Further research with larger studies is needed. “The study was not placebo-controlled and was small,” says Andrew Sulich, MD, Shores Rheumatology, St. Clair Shores, Mich., and assistant clinical professor, Oakland University William Beaumont School of Medicine, Rochester, Mich. “Phase 3 trials would be welcomed.”
“I think properly controlled studies are needed so we can know if ustekinumab really works for Behçet’s [disease] oral ulcers or not, before approval in the U.S. can be considered,” Dr. Yazici says.
Even with the limitations, Dr. Spiera was encouraged by the results, including how other disease manifestations showed improvement, in particular musculoskeletal symptoms and cutaneous features, as well as the overall Behçet’s disease activity score.
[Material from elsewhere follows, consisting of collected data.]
Lemma variableLoop_blocks n s : (length s ≤ n)%nat → variableLoop n s = encodeBlocks n s.
Proof.
  revert s. induction n as [|n IH]; intros s Hn; cbn [variableLoop encodeBlocks]; [done|]. destruct s as [|c s]; [done|].
  set (l := c :: s) in *. assert (1 ≤ length l)%nat as Hl by (unfold l; cbn; lia). clearbody l.
  destruct (Nat.ltb_spec 8 (length l)) as [H8|H8].
  - rewrite (Nat.min_r (length l) 8) by lia. cbn [Nat.sub replicate app]. rewrite (proj2 (Nat.leb_gt (length l) 8)) by lia.
    rewrite IH by (rewrite length_drop; lia). done.
  - rewrite (Nat.min_l (length l) 8) by lia. rewrite (proj2 (Nat.leb_le (length l) 8)) by lia. rewrite (take_ge l), (drop_ge l) by lia.
    destruct n; cbn [variableLoop]; by rewrite ?app_nil_r.
Qed.

(** The bounds of a range are encoded as the keys are: the copies of the value
    encodings in the virtual machine agree with the ones of the datom keys on every
    integer, float, string and byte string, so the bytes of a bound compare with
    the bytes of a key as the values do. *)
Theorem range_bounds_are_keys :
  (∀ n, encodeSExprBytes (sexpr.Int n) = EncodeInt n)
  ∧ (∀ f, encodeSExprBytes (sexpr.Float f) = EncodeFloat f)
  ∧ (∀ s, encodeSExprBytes (sexpr.Str s) = EncodeVariable s)
  ∧ (∀ b, encodeSExprBytes (sexpr.Bytes b) = EncodeVariableUnordered b)
  ∧ (∀ b, encodeSExprBytes (sexpr.Bool b) = EncodeBoundValue (sexpr.Bool b)).
Proof.
  assert (∀ n, encodeIntBytes n = EncodeInt n) as Hi by (intros; apply shift_bytes).
  assert (∀ f, encodeFloatBytes f = EncodeFloat f) as Hf by (intros; apply shift_bytes).
  assert (∀ s, encodeVariableBytes s = EncodeVariable s) as Hs.
  { intros s. unfold encodeVariableBytes, EncodeVariable. rewrite variableLoop_blocks by done. f_equal. rewrite length_take.
    apply Nat.min_l. induction s as [|c s IH]; cbn [firstNul length]; [lia|]. destruct (c =? 0); lia. }
  assert (∀ b, encodeVariableUnorderedBytes b = EncodeVariableUnordered b) as Hb.
  { intros b. unfold encodeVariableUnorderedBytes, EncodeVariableUnordered, u32. rewrite (be_put_mod 4). by rewrite be_put_shift4. }
  by split_and!.
Qed.

(** C31. The intervals of a condition are the values that satisfy it. A conjunction
    of bounds, exclusions and at most one equality, given before the bounds, holds
    of a value exactly when one of the intervals contains it; and a list of
    admitted values contains a value exactly when one of its intervals does. The
    values may be of any kind, not-a-number apart. *)
Theorem range_conditions_exact v ops :
  proper v → Forall (fun o => proper (val o)) ops →
  (Forall (fun o => op o ≠ rangeOpIn) ops → equalityFirst ops = true →
    existsb (inRange v) (opsToIntervals ops) = forallb (holds v) ops)
  ∧ (Forall (fun o => op o = rangeOpIn) ops → ops ≠ [] →
    existsb (inRange v) (opsToIntervals ops) = existsb (fun o => cmpValueS v (val o) =? 0) ops).
Proof. intros Hv Hp. split; [by apply conjunction_exact|by apply in_exact]. Qed.

Lemma cmp_int x y : cmpValueS (sexpr.Int x) (sexpr.Int y) = if x <? y then -1 else if x >? y then 1 else 0.
Proof. done. Qed.

Lemma branch_above a : opsToIntervals [mkOp rangeOpGt (sexpr.Int a)] = [mkInterval (Some (sexpr.Int a)) None true false].
Proof. done. Qed.

Lemma branch_equal b : opsToIntervals [mkOp rangeOpEq (sexpr.Int b)] = [point (sexpr.Int b)].
Proof.
  change (opsToIntervals [mkOp rangeOpEq (sexpr.Int b)])
    with (if cmpValueS (sexpr.Int b) (sexpr.Int b) >? 0 then [] else mergeIntervals [point (sexpr.Int b)]).
  by rewrite cmp_refl.
Qed.

Lemma merge_above_equal a b :
  a < b → mergeIntervals [mkInterval (Some (sexpr.Int a)) None true false; point (sexpr.Int b)] = [mkInterval (Some (sexpr.Int a)) (Some (sexpr.Int b)) true false].
Proof.
  intros Hab. unfold mergeIntervals. rewrite sortStable_ordered; [done|]. repeat constructor. unfold lessLo. cbn [lo point].
  rewrite cmp_int. by replace (b <? a) with false by lia; destruct (b >? a).
Qed.

(** A disjunction loses values: when one branch is unbounded above and another
    starts later and ends, merging them takes the later end, so that of "above [a],
    or equal to [b]" with [a] below [b] the values beyond [b] are in no interval. *)
Theorem disjunction_loses_tail a b n :
  a < b → b < n →
  let branches := [[mkOp rangeOpGt (sexpr.Int a)]; [mkOp rangeOpEq (sexpr.Int b)]] in
  rangesOf branches = sexpr.List [sexpr.List [sexpr.Bytes (EncodeInt a); sexpr.Bytes (EncodeInt b); sexpr.Int 1]]
  ∧ existsb (fun ops => forallb (holds (sexpr.Int n)) ops) branches = true
  ∧ existsb (inRange (sexpr.Int n)) (mergeIntervals (flat_map opsToIntervals branches)) = false.
Proof.
  intros Hab Hbn branches.
  assert (mergeIntervals (flat_map opsToIntervals branches) = [mkInterval (Some (sexpr.Int a)) (Some (sexpr.Int b)) true false]) as E.
  { unfold branches. cbn [flat_map]. rewrite branch_above, branch_equal. by apply merge_above_equal. }
  split; [|split].
  - change (rangesOf branches) with (match mergeIntervals (flat_map opsToIntervals branches) with
      | [] => sexpr.List [sexpr.List [sexpr.Void; sexpr.Void; sexpr.Int (-1)]] | merged => sexpr.List (map intervalTriple merged) end).
    rewrite E. cbn [map]. unfold intervalTriple. cbn [lo hi loOpen hiOpen encodeSExprBytes]. unfold encodeIntBytes. by rewrite !shift_bytes.
  - cbn [branches existsb forallb]. unfold holds at 1. cbn [op val]. rewrite cmp_int. cbn [Z.eqb]. replace (n <? a) with false by lia. by replace (n >? a) with true by lia.
  - rewrite E. cbn [existsb]. rewrite orb_false_r. unfold inRange. cbn [lo hi loOpen hiOpen]. rewrite !cmp_int.
    replace (n <? a) with false by lia. replace (n >? a) with true by lia. replace (n <? b) with false by lia. by replace (n >? b) with true by lia.
Qed.

Lemma range_conditions_exact_witness :
  existsb (inRange (sexpr.Int 7)) (opsToIntervals [mkOp rangeOpGt (sexpr.Int 3); mkOp rangeOpNeq (sexpr.Int 5); mkOp rangeOpLte (sexpr.Int 9)]) = true.
Proof.
  destruct (range_conditions_exact (sexpr.Int 7) [mkOp rangeOpGt (sexpr.Int 3); mkOp rangeOpNeq (sexpr.Int 5); mkOp rangeOpLte (sexpr.Int 9)]) as [E _];
    [done|by repeat constructor|]. rewrite E; [done|by repeat constructor|done].
Defined.

Lemma disjunction_loses_tail_witness :
  existsb (inRange (sexpr.Int 4)) (mergeIntervals (flat_map opsToIntervals [[mkOp rangeOpGt (sexpr.Int 1)]; [mkOp rangeOpEq (sexpr.Int 3)]])) = false.
Proof. destruct (disjunction_loses_tail 1 3 4) as (_&_&H); [lia|lia|exact H]. Defined.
Of the currently used treatments in the U.S., only apremilast is approved specifically for Behçet’s disease.3 Dr. Yazici says, “Most of the data we have on these drugs are either not from randomized controlled trials or [come] from a few randomized controlled trials that, for the most part, have not shown real benefit for oral ulcers.”
Vanessa Caceres is a medical writer in Bradenton, Florida.
References
- Mirouse A, Barete S, Desbois A-C, et al. Long-term outcome of ustekinumab therapy for Behçet’s disease. Arthritis Rheumatol. 2019 Oct;71(10):1727–1732.
- Hatemi G, Mahr A, Takeno M, et al. OP0082 Apremilast for Behçet’s syndrome: A phase III randomised, placebo-controlled, double blind study (RELIEF). Ann Rheum Dis. 2018;77:91–92.